**What the task requires**
Please reproduce the line containing "- rewrite (proj2" and every line after it in the records below, exactly and with nothing else.

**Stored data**
/---
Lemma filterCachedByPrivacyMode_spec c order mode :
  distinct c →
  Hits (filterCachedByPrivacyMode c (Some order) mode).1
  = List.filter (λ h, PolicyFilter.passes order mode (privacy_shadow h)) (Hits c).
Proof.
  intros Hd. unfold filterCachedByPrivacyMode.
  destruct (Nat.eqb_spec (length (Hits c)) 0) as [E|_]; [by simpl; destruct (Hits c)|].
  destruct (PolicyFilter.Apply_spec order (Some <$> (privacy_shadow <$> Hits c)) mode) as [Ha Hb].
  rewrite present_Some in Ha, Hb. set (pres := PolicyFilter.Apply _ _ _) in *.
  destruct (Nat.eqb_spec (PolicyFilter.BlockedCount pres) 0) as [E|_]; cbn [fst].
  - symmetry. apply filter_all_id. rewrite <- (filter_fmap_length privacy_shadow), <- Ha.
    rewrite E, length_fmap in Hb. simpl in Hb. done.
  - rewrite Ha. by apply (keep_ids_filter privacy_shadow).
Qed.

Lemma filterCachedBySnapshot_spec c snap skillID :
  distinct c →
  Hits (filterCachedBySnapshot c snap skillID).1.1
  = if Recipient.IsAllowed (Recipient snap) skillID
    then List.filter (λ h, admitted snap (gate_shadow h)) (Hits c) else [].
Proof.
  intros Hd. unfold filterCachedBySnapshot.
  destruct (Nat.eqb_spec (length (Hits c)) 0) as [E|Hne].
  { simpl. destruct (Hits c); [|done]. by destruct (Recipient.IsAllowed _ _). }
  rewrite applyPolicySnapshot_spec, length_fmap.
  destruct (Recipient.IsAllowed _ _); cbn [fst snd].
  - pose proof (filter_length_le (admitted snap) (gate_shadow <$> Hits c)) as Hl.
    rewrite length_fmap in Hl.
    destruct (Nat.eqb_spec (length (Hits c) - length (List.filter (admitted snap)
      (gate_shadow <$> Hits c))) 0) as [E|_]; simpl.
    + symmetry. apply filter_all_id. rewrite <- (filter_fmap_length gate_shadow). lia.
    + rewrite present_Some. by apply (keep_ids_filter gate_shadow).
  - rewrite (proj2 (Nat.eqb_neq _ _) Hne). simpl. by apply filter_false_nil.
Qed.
\---
**Answer section**
  - rewrite (proj2 (Nat.eqb_neq _ _) Hne). simpl. by apply filter_false_nil.
Qed.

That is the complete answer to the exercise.